I saw smiles, heard laughter, and I sensed there was a deep commitment to the dynamics of the program. Sitting in the spacious living area of the house, with the girls from Jerusalem and their Odyssey House hostesses, I felt comfortable and at ease.
Any preconceived notions I may have had about Odyssey House and its residents should have flown out the window on that snowy day in February a few years back.

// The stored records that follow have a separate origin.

(** * SyftBox proxy server: the [/proxy-download] relay handler

    A shallow embedding of [proxy-server-sample/proxy_server.py] and the
    properties of its single handler, [proxy_download].

    The handler is effectful Python: it writes to a logger, performs one
    outbound call through [httpx] and maps the outcome, returned or raised,
    to a [Response].  The embedding threads an explicit world (the log and
    the outbound calls made so far) through a small state-and-exception
    monad; the upstream server is an environment mapping an outbound call
    to its outcome.

    The collaborators the handler is written against are modelled at their
    interface: [httpx] (the call, the response object, the exception
    classes), the [Response] object of the web framework (the constructor's
    arguments, with its defaults), and the request model [ProxyRequest]. *)

From Stdlib Require Import ZArith NArith String Ascii List.
From Stdlib.Strings Require Import Byte.
From Stdlib Require Import DecimalString DecimalPos DecimalZ.
From stdpp Require Import gmap list.

Set Warnings "-register-all".

(** ** Python values *)

(** A Python [str] is a sequence of Unicode code points. *)
Abbreviation pystr := (list N).

(** An ASCII literal of the source. *)
Definition lit (s : string) : pystr := List.map N_of_ascii (list_ascii_of_string s).

(** The double-quote character, U+0022. *)
Definition dquote : N := 34%N.

(** A literal in which the apostrophe stands for the double quote, for
    texts that contain double quotes. *)
Definition sq (s : string) : pystr :=
  List.map (fun c => if (c =? 39)%N then dquote else c) (lit s).

(** [str(n)] for an [int], also what an f-string field of an [int] renders. *)
Definition str_int (n : Z) : pystr := lit (NilZero.string_of_int (Z.to_int n)).

(** [sep.join(items)] *)
Fixpoint join (sep : pystr) (items : list pystr) : pystr :=
  match items with
  | [] => []
  | [x] => x
  | x :: rest => x ++ sep ++ join sep rest
  end.

(** [bytes.lower()]: only the ASCII letters change. *)
Definition lower_char (c : N) : N :=
  if ((65 <=? c) && (c <=? 90))%N then (c + 32)%N else c.

Definition lower (s : pystr) : pystr := List.map lower_char s.

(** ** Exceptions *)

(** The classes an outbound call raises derive from [Exception]: the
    hierarchy of [httpx], and any other class ([OSError], [ssl.SSLError],
    [ValueError], ...) under [Other]. *)
Inductive ExcClass : Type :=
  | Exception
  | HTTPError
  | RequestError
  | TransportError
  | TimeoutException
  | ConnectTimeout
  | ReadTimeout
  | WriteTimeout
  | PoolTimeout
  | NetworkError
  | ConnectError
  | ReadError
  | WriteError
  | CloseError
  | ProtocolError
  | LocalProtocolError
  | RemoteProtocolError
  | ProxyError
  | UnsupportedProtocol
  | DecodingError
  | TooManyRedirects
  | HTTPStatusError
  | InvalidURL
  | Other (name : string).

#[global] Instance ExcClass_eq_dec : EqDecision ExcClass.
Proof. solve_decision. Defined.
(** * An 8080 cross-assembler: the two-pass engine, its expression
      evaluator and its macro expander, embedded from Assembler.cpp *)

From Stdlib Require Import ZArith Ascii String List Bool Lia.
From stdpp Require Import base option gmap strings.

Import ListNotations.
Local Open Scope Z_scope.

(** ** Characters (the C locale of <cctype>) *)

Definition code (c : ascii) : Z := Z.of_N (N_of_ascii c).
Definition chr (n : Z) : ascii := ascii_of_N (Z.to_N n).

Definition isspace (c : ascii) : bool :=
  ((9 <=? code c) && (code c <=? 13)) || (code c =? 32).
Definition isdigit (c : ascii) : bool := (48 <=? code c) && (code c <=? 57).
Definition isupper (c : ascii) : bool := (65 <=? code c) && (code c <=? 90).
Definition islower (c : ascii) : bool := (97 <=? code c) && (code c <=? 122).
Definition isalpha (c : ascii) : bool := isupper c || islower c.
Definition isalnum (c : ascii) : bool := isalpha c || isdigit c.
Definition tolower (c : ascii) : ascii :=
  if isupper c then chr (code c + 32) else c.

Definition ch_eqb (c d : ascii) : bool := code c =? code d.

(** ** std::string operations used by the assembler *)

Module Str.

Fixpoint drop (n : nat) (s : string) : string :=
  match n, s with
  | O, _ => s
  | S _, EmptyString => EmptyString
  | S k, String _ t => drop k t
  end.

Fixpoint take (n : nat) (s : string) : string :=
  match n, s with
  | O, _ => EmptyString
  | S _, EmptyString => EmptyString
  | S k, String c t => String c (take k t)
  end.

(** [s.substr(pos, len)] and [s.substr(pos)] for [pos <= s.size()]. *)
Definition substr (pos len : nat) (s : string) : string := take len (drop pos s).
Definition substr_from (pos : nat) (s : string) : string := drop pos s.
(* ------------------------------------------------------------------------- *)
(** ** Build configuration                                                    *)
(* ------------------------------------------------------------------------- *)

(** Which of [CRYPTORAND_WIN32] / [CRYPTORAND_URANDOM] the preprocessor
    defined ([_WIN32] and [__linux__] are never defined together). *)
Inductive platform : Set :=
| PLATFORM_WIN32
| PLATFORM_URANDOM
| PLATFORM_NONE.

(* ------------------------------------------------------------------------- *)
(** ** The [cryptorand] structure                                             *)
(* ------------------------------------------------------------------------- *)

Record cryptorand_win32 : Set := mk_win32 {
  hBcryptDLL                   : Z;  (* If set, using BCryptGenRandom() *)
  BCryptOpenAlgorithmProvider  : Z;
  BCryptCloseAlgorithmProvider : Z;
  BCryptGenRandom              : Z;
  hAlgorithm                   : Z;  (* Used with BCryptGenRandom() *)
  hAdvapiDLL                   : Z;  (* If set, using CryptGenRandom() *)
  CryptAcquireContextW         : Z;
  CryptReleaseContext          : Z;
  CryptGenRandom               : Z;
  hProvider                    : Z   (* Used with CryptGenRandom() *)
}.

Record cryptorand_urandom : Set := mk_urandom {
  pFile : Z  (* The file handle returned by open(). *)
}.

Definition cryptorand (p : platform) : Set :=
  match p with
  | PLATFORM_WIN32   => cryptorand_win32
  | PLATFORM_URANDOM => cryptorand_urandom
  | PLATFORM_NONE    => unit
  end.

But it took a visit to the center for me to really see that there is something good going on there, and that the hard work that is put into the healing process and recovery of the young men and women living there appears to be quite effective. I'm thankful I had the opportunity to see it all for myself.
By the way, helping shovelers in distress (like me),isn't the only community service these willing and able teens are involved in. They also assist at a local day-care center, volunteer at the NHSCPA, help with; Foss' annual Health Fair, assist Hampton's elderly with assorted tasks, and participate in all sorts of community service projects, one of which will be the construction of Exeter's Planet Playground the end of this month.
Oh, and one more thing to remember, with fall just around the corner - don't be surprised if you see a bunch of teenagers carrying rakes, offering weary leaf-baggers and haggard homeowners a well-deserved break. It more than likely will be the Autumn Angels from Odyssey House.